Lemma fatal_messages_witness :
  In msg_resize (msg_version :: msg_incompatible "0.0.8" :: later_messages).
Proof.
  refine (fatal_messages "0.0.8"
            (store "resize" (int_list [64; 64]) sample_document) msg_resize _).
  vm_compute. reflexivity.
Defined.

(** A document that still carries [kcross_validation] never comes back as
    a configuration. *)
Theorem kcross_validation_is_refused (gandlf_version : string) (doc cfg : dict)
    (v : value) :
  lookup "kcross_validation" doc = Some v ->
  parseConfig gandlf_version doc <> Ok cfg.
Proof.
  intros Hk H.
  destruct (parseConfig_Ok _ _ _ H)
    as (p0 & p1 & p2 & p3 & _ & key & _ & _ & _ & H0 & H1 & H2 & H3 & _ & H4).
  destruct (rules_after_preprocessing_Ok _ _ H4)
    as (? & ? & ? & ? & ? & ? & ? & q & Hq & _ & _ & Hr & _).
  assert (L : lookup "kcross_validation" q = Some v).
  { rewrite Hq. lookups.
    rewrite (default_probability_keeps _ _ _ _ H3) by discriminate.
    rewrite (training_parameters_keep _ _ _ _ H2)
      by (simpl; intros C; repeat (destruct C as [C|C]; [discriminate C|]); exact C).
    rewrite (check_resize_keeps _ _ _ H1) by discriminate.
    rewrite (required_fields_keep _ _ _ H0) by discriminate. exact Hk. }
  unfold refuse_kcross_validation in Hr.
  rewrite (has_key_true _ _ _ L) in Hr. discriminate.
Qed.

Lemma kcross_validation_is_refused_witness :
  parseConfig "0.0.8" retired_document <> Ok sample_document.
Proof.
  refine (kcross_validation_is_refused "0.0.8" retired_document sample_document
            (VInt 5) _).
  vm_compute. reflexivity.
Defined.

(* ================================================================= *)
(** ** The whole of a returning run *)

Lemma coerce_or_default_given (key : string) (coerce : value -> outcome value)
    (default : value) (p p' : dict) :
  coerce_or_default key coerce default p = Ok p' ->
  exists x, given_or coerce default (lookup key p) x /\ p' = store key x p.
Proof.
  unfold coerce_or_default, has_key, given_or. intros H.
  apply bind_Ok in H. destruct H as (x & E & H). injection H as <-.
  exists x. split; [|reflexivity].
  destruct (lookup key p) as [v|] eqn:El.
  - rewrite (param_found _ _ _ El) in E. exact E.
  - now injection E as <-.
Qed.

Lemma set_num_epochs_given (p p' : dict) (n : Z) :
  set_num_epochs p = Ok (p', n) ->
  given_or as_int (VInt 100) (lookup "num_epochs" p) (VInt n)
  /\ p' = store "num_epochs" (VInt n) p.
Proof.
  unfold set_num_epochs, has_key, given_or, as_int. intros H.
  apply bind_Ok in H. destruct H as (x & E & H). injection H as <- <-.
  split; [|reflexivity].
  destruct (lookup "num_epochs" p) as [v|] eqn:El.
  - rewrite (param_found _ _ _ El) in E. cbn [bind] in E. now rewrite E.
  - now injection E as <-.
Qed.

→ **Instructions for the task**
Check each line above for the string "discriminate", then copy the ones that have it.

→ **Written response**
    rewrite (default_probability_keeps _ _ _ _ H3) by discriminate.
      by (simpl; intros C; repeat (destruct C as [C|C]; [discriminate C|]); exact C).
    rewrite (check_resize_keeps _ _ _ H1) by discriminate.
    rewrite (required_fields_keep _ _ _ H0) by discriminate. exact Hk. }
  rewrite (has_key_true _ _ _ L) in Hr. discriminate.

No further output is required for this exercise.